[PROVIDED RECORDS Boundary: Start]

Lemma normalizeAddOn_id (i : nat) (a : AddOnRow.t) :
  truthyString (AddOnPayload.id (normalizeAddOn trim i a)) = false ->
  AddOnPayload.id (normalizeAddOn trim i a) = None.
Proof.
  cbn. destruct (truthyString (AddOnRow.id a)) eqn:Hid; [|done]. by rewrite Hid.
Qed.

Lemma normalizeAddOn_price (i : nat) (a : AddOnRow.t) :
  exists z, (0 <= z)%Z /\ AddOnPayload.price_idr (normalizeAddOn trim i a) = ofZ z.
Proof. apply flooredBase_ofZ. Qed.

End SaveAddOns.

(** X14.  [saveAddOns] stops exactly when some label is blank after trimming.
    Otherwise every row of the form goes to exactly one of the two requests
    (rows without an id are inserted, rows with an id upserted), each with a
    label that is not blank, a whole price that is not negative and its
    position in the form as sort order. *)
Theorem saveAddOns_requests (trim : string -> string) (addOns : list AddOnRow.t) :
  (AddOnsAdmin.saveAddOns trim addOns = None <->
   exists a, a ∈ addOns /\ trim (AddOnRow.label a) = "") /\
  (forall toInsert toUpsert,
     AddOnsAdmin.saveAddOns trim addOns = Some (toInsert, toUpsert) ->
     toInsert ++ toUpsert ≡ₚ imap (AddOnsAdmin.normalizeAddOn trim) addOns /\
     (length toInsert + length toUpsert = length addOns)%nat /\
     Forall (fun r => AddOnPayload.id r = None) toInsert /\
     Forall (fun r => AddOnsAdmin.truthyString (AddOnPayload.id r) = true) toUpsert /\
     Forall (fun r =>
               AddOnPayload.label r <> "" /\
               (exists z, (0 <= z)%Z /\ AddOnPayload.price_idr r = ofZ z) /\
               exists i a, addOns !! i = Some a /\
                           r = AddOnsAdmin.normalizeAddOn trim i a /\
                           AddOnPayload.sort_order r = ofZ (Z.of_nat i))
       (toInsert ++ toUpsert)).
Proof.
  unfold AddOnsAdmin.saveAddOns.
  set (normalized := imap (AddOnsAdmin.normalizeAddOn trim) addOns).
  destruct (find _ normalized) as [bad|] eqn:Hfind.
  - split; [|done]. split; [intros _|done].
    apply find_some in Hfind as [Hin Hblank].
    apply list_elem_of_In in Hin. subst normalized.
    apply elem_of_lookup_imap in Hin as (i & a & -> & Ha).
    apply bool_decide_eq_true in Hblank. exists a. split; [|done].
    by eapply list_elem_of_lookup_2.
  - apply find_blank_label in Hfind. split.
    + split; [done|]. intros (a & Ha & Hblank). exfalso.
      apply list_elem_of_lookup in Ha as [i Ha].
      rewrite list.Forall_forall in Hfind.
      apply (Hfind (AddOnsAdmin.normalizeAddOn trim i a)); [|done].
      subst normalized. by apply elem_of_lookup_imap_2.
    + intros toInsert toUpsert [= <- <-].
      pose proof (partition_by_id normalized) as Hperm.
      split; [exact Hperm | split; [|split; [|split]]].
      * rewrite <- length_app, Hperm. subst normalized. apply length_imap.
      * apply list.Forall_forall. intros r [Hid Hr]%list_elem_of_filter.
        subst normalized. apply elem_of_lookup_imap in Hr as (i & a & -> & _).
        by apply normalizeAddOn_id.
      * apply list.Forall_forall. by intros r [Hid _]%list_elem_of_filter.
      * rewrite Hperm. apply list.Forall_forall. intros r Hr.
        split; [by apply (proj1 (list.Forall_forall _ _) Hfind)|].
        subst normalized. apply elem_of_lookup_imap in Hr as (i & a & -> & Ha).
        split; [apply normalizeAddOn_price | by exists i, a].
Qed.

[PROVIDED RECORDS Boundary: End]
[PROVIDED RECORDS Boundary: Start]

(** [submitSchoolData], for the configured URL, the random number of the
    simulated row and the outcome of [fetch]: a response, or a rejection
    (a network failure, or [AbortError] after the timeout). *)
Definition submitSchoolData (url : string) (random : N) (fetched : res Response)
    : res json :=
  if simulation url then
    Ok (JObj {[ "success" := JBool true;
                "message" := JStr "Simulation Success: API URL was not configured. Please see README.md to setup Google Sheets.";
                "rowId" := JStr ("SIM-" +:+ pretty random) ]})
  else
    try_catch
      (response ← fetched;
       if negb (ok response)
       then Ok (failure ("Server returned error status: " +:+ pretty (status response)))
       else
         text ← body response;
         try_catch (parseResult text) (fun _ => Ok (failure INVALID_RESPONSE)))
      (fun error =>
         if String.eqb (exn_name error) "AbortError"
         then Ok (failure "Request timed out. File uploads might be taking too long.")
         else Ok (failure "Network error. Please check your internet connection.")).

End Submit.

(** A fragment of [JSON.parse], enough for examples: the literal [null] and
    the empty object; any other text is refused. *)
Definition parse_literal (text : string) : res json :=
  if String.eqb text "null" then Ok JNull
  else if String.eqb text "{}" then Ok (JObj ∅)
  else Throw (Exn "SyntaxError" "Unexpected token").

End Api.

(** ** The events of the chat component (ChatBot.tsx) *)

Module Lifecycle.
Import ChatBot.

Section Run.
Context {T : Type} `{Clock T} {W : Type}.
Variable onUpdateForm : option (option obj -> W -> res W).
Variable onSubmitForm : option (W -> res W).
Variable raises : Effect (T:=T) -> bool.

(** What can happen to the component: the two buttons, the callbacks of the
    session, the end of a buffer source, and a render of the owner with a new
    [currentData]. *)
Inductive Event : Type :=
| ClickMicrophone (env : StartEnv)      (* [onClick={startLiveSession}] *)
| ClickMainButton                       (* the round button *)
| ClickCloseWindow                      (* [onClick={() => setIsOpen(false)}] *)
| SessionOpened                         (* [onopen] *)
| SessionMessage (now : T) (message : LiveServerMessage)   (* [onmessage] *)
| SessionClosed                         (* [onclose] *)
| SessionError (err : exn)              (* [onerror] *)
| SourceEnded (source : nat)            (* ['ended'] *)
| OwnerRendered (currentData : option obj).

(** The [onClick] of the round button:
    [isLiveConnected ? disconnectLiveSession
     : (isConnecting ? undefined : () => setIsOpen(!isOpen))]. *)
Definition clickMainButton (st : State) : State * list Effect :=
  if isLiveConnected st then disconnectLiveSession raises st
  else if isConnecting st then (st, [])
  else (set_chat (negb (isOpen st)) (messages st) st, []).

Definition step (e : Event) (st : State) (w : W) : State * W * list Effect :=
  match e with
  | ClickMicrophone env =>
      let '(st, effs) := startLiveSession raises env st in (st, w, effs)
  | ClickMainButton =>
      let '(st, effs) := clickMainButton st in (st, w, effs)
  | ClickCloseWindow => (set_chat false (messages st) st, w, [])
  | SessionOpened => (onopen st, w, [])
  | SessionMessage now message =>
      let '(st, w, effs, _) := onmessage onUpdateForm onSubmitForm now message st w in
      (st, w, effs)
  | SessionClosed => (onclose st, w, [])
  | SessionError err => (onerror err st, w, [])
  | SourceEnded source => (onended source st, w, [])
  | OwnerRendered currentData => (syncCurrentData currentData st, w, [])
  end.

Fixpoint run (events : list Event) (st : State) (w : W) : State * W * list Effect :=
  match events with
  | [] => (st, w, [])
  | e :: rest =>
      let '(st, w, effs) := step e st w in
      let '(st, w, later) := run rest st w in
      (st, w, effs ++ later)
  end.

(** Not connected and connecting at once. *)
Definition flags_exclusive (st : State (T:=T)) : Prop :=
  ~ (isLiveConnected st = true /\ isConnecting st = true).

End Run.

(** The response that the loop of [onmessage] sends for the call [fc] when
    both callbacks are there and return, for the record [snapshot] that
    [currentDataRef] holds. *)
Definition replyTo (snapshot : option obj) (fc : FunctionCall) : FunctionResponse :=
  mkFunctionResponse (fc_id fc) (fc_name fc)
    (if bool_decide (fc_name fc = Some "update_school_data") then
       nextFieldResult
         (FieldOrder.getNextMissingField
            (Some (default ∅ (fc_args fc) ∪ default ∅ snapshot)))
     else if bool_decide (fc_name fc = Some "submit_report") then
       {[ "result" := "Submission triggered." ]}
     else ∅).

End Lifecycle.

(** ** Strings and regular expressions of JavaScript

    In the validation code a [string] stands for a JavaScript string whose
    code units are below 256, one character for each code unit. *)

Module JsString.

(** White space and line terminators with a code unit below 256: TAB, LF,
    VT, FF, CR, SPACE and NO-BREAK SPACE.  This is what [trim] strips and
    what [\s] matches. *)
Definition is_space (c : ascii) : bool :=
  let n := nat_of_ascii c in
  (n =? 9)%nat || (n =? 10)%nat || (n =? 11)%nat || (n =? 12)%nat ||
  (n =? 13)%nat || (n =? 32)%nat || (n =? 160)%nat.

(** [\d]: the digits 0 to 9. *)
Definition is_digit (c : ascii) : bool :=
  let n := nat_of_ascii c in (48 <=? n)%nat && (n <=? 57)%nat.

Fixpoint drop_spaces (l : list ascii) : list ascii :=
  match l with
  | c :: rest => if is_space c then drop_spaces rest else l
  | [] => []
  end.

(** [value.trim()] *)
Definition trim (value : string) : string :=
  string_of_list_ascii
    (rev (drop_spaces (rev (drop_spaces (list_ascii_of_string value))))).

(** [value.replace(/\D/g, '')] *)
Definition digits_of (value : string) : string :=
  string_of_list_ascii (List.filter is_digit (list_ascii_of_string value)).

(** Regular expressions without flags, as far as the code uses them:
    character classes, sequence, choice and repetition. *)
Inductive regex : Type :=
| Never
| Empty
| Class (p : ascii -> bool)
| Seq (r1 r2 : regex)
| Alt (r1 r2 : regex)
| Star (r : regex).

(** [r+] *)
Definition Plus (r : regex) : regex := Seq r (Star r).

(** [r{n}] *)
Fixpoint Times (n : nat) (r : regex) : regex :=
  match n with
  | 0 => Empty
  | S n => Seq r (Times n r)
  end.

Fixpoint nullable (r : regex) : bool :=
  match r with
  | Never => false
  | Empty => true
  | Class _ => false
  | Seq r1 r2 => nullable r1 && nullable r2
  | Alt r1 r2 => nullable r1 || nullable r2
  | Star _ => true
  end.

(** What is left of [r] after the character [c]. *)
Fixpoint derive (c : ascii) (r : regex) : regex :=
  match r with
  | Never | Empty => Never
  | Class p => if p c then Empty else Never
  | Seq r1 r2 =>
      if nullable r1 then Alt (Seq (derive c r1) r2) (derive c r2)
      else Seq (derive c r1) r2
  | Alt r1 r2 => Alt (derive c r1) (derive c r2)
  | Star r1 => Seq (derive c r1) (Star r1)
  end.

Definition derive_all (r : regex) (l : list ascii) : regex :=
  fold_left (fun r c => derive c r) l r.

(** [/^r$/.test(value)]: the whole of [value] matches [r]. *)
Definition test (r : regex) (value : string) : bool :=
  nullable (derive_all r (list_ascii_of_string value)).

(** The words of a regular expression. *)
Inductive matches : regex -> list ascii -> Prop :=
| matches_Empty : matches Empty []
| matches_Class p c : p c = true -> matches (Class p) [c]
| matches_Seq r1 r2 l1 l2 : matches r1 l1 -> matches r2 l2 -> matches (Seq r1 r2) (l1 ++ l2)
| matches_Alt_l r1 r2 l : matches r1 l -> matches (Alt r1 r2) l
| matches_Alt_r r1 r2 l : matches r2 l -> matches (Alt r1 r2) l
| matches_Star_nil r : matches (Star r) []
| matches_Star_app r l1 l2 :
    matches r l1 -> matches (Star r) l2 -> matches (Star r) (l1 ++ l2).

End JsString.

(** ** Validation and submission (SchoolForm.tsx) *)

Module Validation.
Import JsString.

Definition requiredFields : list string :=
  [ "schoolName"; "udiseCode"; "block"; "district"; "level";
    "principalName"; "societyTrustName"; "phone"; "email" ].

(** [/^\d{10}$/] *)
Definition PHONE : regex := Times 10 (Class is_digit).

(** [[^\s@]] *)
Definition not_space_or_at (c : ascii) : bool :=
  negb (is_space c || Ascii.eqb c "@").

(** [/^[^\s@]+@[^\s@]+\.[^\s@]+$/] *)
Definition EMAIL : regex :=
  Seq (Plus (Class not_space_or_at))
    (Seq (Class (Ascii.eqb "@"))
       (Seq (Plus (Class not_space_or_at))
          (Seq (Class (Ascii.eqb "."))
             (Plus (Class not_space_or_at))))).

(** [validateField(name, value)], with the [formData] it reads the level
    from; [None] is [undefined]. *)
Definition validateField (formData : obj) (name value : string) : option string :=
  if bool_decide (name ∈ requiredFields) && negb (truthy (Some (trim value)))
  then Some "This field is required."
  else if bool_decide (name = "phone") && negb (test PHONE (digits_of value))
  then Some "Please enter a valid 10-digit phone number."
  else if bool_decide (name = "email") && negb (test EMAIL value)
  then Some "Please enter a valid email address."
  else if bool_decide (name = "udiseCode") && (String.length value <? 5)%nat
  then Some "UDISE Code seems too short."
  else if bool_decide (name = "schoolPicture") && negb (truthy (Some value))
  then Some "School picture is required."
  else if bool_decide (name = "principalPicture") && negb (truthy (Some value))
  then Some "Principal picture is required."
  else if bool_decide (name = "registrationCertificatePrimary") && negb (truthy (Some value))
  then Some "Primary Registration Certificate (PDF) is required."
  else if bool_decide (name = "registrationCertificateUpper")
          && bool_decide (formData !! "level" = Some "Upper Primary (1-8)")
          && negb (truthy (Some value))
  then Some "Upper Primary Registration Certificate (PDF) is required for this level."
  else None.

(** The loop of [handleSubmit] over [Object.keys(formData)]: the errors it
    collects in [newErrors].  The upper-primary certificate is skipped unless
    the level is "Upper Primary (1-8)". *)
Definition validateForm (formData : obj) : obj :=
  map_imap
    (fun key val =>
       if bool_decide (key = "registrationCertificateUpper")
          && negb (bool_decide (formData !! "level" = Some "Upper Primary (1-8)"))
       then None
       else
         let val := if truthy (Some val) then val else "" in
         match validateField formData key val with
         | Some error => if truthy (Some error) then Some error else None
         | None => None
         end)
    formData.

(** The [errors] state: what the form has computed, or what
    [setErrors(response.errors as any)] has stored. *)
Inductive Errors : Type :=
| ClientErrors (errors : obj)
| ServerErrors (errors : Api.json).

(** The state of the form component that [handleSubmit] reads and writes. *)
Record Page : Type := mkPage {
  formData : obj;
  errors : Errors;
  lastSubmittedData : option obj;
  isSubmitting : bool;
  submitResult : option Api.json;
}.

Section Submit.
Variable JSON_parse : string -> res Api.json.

[PROVIDED RECORDS Boundary: End]
[PROVIDED RECORDS Boundary: Start]

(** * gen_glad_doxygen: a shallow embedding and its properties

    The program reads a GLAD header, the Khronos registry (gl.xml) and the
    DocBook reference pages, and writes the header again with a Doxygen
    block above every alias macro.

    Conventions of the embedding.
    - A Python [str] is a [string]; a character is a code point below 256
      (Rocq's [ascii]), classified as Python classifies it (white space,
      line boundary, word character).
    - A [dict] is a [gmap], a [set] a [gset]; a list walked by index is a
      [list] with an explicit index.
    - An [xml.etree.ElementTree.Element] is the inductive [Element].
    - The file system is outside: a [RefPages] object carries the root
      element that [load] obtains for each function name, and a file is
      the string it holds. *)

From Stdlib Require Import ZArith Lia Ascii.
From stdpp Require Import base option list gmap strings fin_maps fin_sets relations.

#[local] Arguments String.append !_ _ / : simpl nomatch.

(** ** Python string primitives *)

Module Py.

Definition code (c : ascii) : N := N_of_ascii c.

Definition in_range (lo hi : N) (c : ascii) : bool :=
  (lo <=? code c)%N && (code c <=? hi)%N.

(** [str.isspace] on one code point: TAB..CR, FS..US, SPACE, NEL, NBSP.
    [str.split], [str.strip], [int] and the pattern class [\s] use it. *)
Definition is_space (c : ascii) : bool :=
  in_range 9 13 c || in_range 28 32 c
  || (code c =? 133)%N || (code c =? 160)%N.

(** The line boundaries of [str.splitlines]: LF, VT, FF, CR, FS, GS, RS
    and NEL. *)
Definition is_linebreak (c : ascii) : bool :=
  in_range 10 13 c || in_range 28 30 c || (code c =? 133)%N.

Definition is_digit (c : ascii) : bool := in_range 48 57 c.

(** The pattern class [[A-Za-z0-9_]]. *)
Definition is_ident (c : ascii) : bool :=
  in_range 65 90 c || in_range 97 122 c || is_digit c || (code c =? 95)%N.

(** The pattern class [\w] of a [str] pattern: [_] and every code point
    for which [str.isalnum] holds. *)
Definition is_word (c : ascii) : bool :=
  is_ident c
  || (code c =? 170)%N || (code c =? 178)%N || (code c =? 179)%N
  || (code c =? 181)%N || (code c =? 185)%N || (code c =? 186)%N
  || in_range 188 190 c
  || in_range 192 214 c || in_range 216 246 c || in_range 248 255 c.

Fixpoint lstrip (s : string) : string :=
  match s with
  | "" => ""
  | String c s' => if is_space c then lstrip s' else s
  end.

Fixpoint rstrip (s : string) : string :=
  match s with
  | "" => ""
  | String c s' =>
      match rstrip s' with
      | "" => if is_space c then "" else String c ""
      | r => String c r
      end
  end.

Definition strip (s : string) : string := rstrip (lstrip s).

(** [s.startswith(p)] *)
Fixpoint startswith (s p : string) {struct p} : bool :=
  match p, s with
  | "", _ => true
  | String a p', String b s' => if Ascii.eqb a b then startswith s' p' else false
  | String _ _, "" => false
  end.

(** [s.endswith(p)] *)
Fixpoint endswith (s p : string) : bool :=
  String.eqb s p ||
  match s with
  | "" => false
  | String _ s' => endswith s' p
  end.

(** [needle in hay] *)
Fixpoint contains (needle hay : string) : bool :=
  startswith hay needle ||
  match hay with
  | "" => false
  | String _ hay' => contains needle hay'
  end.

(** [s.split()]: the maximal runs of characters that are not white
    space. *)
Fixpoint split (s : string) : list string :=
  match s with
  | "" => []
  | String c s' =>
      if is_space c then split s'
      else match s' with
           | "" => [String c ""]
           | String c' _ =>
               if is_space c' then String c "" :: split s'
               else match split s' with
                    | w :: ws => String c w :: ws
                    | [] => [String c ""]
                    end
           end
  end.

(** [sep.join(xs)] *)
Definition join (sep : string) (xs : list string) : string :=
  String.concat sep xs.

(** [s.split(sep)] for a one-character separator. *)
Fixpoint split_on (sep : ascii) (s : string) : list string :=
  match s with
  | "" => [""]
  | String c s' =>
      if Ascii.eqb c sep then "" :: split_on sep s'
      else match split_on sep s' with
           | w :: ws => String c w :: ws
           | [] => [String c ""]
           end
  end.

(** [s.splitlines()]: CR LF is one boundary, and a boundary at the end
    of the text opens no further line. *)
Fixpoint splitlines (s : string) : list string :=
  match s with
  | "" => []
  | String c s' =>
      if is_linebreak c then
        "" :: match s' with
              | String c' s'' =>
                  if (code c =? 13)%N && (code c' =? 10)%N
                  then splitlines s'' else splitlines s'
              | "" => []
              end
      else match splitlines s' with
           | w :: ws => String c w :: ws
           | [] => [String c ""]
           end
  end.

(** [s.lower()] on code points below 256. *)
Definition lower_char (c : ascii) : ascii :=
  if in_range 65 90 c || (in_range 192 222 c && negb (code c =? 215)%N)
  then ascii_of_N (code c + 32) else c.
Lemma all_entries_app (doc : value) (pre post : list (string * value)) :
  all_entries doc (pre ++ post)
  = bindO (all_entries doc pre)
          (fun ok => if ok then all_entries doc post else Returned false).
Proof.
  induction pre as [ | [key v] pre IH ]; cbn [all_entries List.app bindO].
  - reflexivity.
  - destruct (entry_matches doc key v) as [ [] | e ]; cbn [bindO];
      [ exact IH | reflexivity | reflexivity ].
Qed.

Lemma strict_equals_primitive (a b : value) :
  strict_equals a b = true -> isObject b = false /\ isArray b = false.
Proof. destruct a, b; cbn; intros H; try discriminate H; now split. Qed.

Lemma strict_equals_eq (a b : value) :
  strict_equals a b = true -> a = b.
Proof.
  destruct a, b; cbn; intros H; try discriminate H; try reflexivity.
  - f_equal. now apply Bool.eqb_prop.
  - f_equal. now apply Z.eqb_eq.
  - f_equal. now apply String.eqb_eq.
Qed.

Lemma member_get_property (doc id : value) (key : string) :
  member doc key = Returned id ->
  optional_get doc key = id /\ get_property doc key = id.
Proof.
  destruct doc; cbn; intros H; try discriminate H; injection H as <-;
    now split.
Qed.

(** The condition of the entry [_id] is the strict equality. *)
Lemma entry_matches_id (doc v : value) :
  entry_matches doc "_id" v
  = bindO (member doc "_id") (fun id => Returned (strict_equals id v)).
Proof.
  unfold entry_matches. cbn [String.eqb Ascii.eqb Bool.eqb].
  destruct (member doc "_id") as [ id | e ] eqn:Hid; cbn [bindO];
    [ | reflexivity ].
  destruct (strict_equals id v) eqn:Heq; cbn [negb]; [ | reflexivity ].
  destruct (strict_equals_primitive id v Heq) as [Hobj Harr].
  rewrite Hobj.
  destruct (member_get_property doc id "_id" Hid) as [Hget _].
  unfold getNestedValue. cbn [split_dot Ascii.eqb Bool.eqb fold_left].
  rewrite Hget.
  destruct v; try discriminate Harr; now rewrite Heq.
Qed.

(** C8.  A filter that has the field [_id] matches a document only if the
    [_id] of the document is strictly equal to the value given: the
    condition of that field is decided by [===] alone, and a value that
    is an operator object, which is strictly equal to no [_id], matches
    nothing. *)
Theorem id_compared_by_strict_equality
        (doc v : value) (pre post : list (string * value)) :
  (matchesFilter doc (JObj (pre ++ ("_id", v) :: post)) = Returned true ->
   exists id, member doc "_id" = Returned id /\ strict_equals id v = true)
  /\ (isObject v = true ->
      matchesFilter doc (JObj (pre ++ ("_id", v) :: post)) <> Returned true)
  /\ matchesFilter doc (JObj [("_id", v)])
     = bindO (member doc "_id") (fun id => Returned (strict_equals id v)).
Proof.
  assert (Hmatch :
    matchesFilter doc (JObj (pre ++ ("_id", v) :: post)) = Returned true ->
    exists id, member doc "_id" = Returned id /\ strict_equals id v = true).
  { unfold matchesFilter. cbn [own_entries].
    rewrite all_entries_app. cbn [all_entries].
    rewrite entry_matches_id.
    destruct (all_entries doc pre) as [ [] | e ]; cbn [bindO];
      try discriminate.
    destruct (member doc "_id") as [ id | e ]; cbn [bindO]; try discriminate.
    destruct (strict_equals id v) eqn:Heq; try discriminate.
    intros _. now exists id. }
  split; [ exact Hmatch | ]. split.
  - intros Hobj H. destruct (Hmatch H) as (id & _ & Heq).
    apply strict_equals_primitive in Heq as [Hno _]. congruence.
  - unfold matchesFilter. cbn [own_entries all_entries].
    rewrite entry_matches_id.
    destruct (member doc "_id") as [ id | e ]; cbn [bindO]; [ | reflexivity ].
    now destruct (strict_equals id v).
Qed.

[PROVIDED RECORDS Boundary: End]

Once the line with "Lemma normalizeAddOn_id (i" is found in the records above, print exactly that line and every line after it through the line with "(rows without an".

SOLUTION:
Lemma normalizeAddOn_id (i : nat) (a : AddOnRow.t) :
  truthyString (AddOnPayload.id (normalizeAddOn trim i a)) = false ->
  AddOnPayload.id (normalizeAddOn trim i a) = None.
Proof.
  cbn. destruct (truthyString (AddOnRow.id a)) eqn:Hid; [|done]. by rewrite Hid.
Qed.

Lemma normalizeAddOn_price (i : nat) (a : AddOnRow.t) :
  exists z, (0 <= z)%Z /\ AddOnPayload.price_idr (normalizeAddOn trim i a) = ofZ z.
Proof. apply flooredBase_ofZ. Qed.

End SaveAddOns.

(** X14.  [saveAddOns] stops exactly when some label is blank after trimming.
    Otherwise every row of the form goes to exactly one of the two requests
    (rows without an id are inserted, rows with an id upserted), each with a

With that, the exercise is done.